[ckan-dev] key value store, caching and redis

Sat Jan 29 23:12:16 UTC 2011

On 28 January 2011 23:42, David Raznick <kindly at gmail.com> wrote:
> Hello
>
> There is a need for ckan plugins to have a place to store things.
> http://ckan.org/ticket/934

Useful to talk about some simple use cases:

Watch/follow a package extension: http://ckan.org/ticket/936
Download stats for resources: http://ckan.org/ticket/937
Config options in WUI extension: http://ckan.org/ticket/277
Apps extension (not yet ticketed -- allow users to register app ideas ...)

To summarize my views:

* 80/20 solution is very attractive at this early stage (there will
always be a version 2 if this turns out to be useful!)
* for simple cases the key/value setup probably buys us most of the
mileage we need. I would vote for sql option since uses existing tech
but could be persuaded.
* for complex cases option (1) (own tables) could be used though worth
seeing what one could do with (2) (sql k/v)

> There are 3 ideas on how to achieve this:
>
>  1.  Let plugins make their own sql tables.
>
> Pros.
>      Greatest flexibility.   Give power over completely to the plugin.
> Cons
>      Migration issues.  Different instances will have different schemas.
> Will definitely need lot of manual work every db upgrade.
>      There is nothing to stop a plugin from doing this already in its own
> database/key value store of choosing.  It will have to handle its own db
> upgrades.

Since connection of plugin into core schema should be pretty limited
(e.g. just to point to package ids) do not think differing schemas
will be an issue. For a complex extension I think this is quite an
attractive option.

>  2.  Make a key value table.  This table will have essentially 3 columns.
> Namespace, key, value.  The value being a serialised json object.  The
> namespace will denote what plugin owns that particular row.

Probably, as Friedrich says: namespace, obj_id, key, value

> Pros
>      Flexible enough for most needs.
>      Simple to make.
> Cons
>      Serializing json in dbs is not great practice.
>      Data would be messy to handle

But the point here is we would not be doing any complex querying on
value field so not sure data messiness is a problem.

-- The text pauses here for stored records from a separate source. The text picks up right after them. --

(** X8: a successful register_co_creators was called by the creator with
    shares of at most 10000 in total; it leaves a registry of 160 bytes
    that reads back as the four addresses and shares of the call, nobody
    having accepted yet (also when a registry existed before), sets
    COLLAB_PENDING on the asset record and touches nothing else. *)
Theorem register_co_creators_registry ctx a a1 s1 r1 a2 s2 r2 a3 s3 r3 a4 s4 r4 s s' :
  register_co_creators ctx a a1 s1 r1 a2 s2 r2 a3 s3 r3 a4 s4 r4 s = Ok () s' →
  length a1 = 32%nat → length a2 = 32%nat → length a3 = 32%nat → length a4 = 32%nat →
  0 ≤ s1 < 2 ^ 32 → 0 ≤ s2 < 2 ^ 32 → 0 ≤ s3 < 2 ^ 32 → 0 ≤ s4 < 2 ^ 32 →
  ∃ nft spl,
    boxes s !! box_key "NFT" a = Some nft ∧
    NFT.creator nft = sender ctx ∧
    s1 + s2 + s3 + s4 ≤ 10000 ∧
    boxes s' !! box_key "SPL" a = Some spl ∧
    length spl = 160%nat ∧
    map (SPL.address spl) [0; 1; 2; 3]%nat = [a1; a2; a3; a4] ∧
    map (SPL.share_bps spl) [0; 1; 2; 3]%nat = [s1; s2; s3; s4] ∧
    map (SPL.accepted spl) [0; 1; 2; 3]%nat = [0; 0; 0; 0] ∧
    boxes s' !! box_key "NFT" a
    = Some (patch nft 56 (itob (Z.lor (NFT.flags nft) COLLAB_PENDING))) ∧
    (∀ k, k ≠ box_key "NFT" a → k ≠ box_key "SPL" a → boxes s' !! k = boxes s !! k) ∧
    itxns s' = itxns s ∧ muse_treasury s' = muse_treasury s ∧
    total_volume s' = total_volume s ∧ total_royalties_paid s' = total_royalties_paid s ∧
    nft_count s' = nft_count s ∧ live_auctions s' = live_auctions s.
Proof.
  intros H L1 L2 L3 L4 R1 R2 R3 R4.
  apply register_co_creators_Ok_full in H
    as (nft & spl0 & Hnft & _ & Hc & Hsum & Hl0 & _ & ->).
  pose proof (length_spl_entries a1 s1 a2 s2 a3 s3 a4 s4 L1 L2 L3 L4) as Le.
  rewrite patch_whole by lia.
  pose proof (spl_fields a1 s1 a2 s2 a3 s3 a4 s4 [] L1 L2 L3 L4) as F.
  cbv zeta in F. rewrite app_nil_r in F. destruct F as (FA & FS & FC).
  rewrite !Z.mod_small in FS by lia.
  exists nft, (spl_entry a1 s1 ++ spl_entry a2 s2 ++ spl_entry a3 s3 ++ spl_entry a4 s4).
  split; [done|]. split; [done|]. split; [lia|].
  split.
  { cbn. rewrite lookup_insert_ne by (by apply box_key_tag_ne).
    by rewrite lookup_insert_eq. }
  split; [done|]. split; [done|]. split; [done|]. split; [done|].
  split; [cbn; by rewrite lookup_insert_eq|].
  split; [|by destruct s].
  intros k Hk1 Hk2. cbn. by rewrite !lookup_insert_ne.
Qed.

> 3.  Use redis as key value store.  Keys can have their own namespace above.
> This can be optional as a config setting (but obviously needed if a plugin
> required it)
>
> Pros
>      Simple.
>      Data store suited to task.
>      Everything it did would be fast.
>      Atomic operations easy i.e counters, queues
>      Plugins could do many more things, without the need to manage own
> database. i.e there could be a caching plugin, a pubsub plugin, a plugin
> that stored the last 10 packages a user viewed.
> Cons
>     All stored in memory
>     Another daemon process to run.  (even though Ubuntu has an upto date
> version in its repositories)
>     If used for caching and persistent data at the same time we will have to
> deal with durability/speed compromises. see
> http://redis.io/topics/persistence
>
> I personally would go with redis.  I think we need a rethink how we do
> caching at the moment and this could be the way to do it.

Real question is: does cost of introducing a new component (from an
install complexity, and dev complexity) worth the benefits that redis
brings over doing key value in database.

While true that if we use redis for caching we are already requiring
it and so not another sysadmin requirement still have dev complexity
(extension authors need to know about redis) and it seems caching
versus 'real db' requirements on redis are somewhat different (as you
mention).

It would be worth you elaborating on the attractions of option (3) versus (2).

Rufus